### [What needs to be done]
The listing that follows must be given again in full and exactly.

━━━

(** * A shallow embedding of the BJNP codec and of the scanner-button poll
    client (crate [bjnp] and the [scanner-button] binary).

    Bytes are [Z] values in [0, 256), buffers are [list Z]; a [usize]
    offset or length is a [nat]; a [u16]/[u32]/[u64] is a [Z] whose range
    is stated where it matters.  Every fallible routine returns a
    [result]; [Rust] panics are [None] where a routine can panic. *)

From Stdlib Require Import ZArith Lia.
From Stdlib Require String Ascii.
Import (notations) String.
From stdpp Require Import base list gmap.

Open Scope Z_scope.

Abbreviation bytes := (list Z).

(** ** Results and the [?] operator *)

Inductive result (A E : Type) : Type :=
| Ok (a : A)
| Err (e : E).
Arguments Ok {A E} a.
Arguments Err {A E} e.

Definition bind {A B E} (m : result A E) (k : A -> result B E) : result B E :=
  match m with Ok a => k a | Err e => Err e end.

Definition map_err {A E F} (f : E -> F) (m : result A E) : result A F :=
  match m with Ok a => Ok a | Err e => Err (f e) end.

Definition map_ok {A B E} (f : A -> B) (m : result A E) : result B E :=
  match m with Ok a => Ok (f a) | Err e => Err e end.

Notation "'let?' x ':=' m 'in' k" := (bind m (fun x => k))
  (at level 200, x name, m at level 100, k at level 200).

━━━

### [Answer to this exercise]
(** * A shallow embedding of the BJNP codec and of the scanner-button poll
    client (crate [bjnp] and the [scanner-button] binary).

    Bytes are [Z] values in [0, 256), buffers are [list Z]; a [usize]
    offset or length is a [nat]; a [u16]/[u32]/[u64] is a [Z] whose range
    is stated where it matters.  Every fallible routine returns a
    [result]; [Rust] panics are [None] where a routine can panic. *)

From Stdlib Require Import ZArith Lia.
From Stdlib Require String Ascii.
Import (notations) String.
From stdpp Require Import base list gmap.

Open Scope Z_scope.

Abbreviation bytes := (list Z).

(** ** Results and the [?] operator *)

Inductive result (A E : Type) : Type :=
| Ok (a : A)
| Err (e : E).
Arguments Ok {A E} a.
Arguments Err {A E} e.

Definition bind {A B E} (m : result A E) (k : A -> result B E) : result B E :=
  match m with Ok a => k a | Err e => Err e end.

Definition map_err {A E F} (f : E -> F) (m : result A E) : result A F :=
  match m with Ok a => Ok a | Err e => Err (f e) end.

Definition map_ok {A B E} (f : A -> B) (m : result A E) : result B E :=
  match m with Ok a => Ok (f a) | Err e => Err e end.

Notation "'let?' x ':=' m 'in' k" := (bind m (fun x => k))
  (at level 200, x name, m at level 100, k at level 200).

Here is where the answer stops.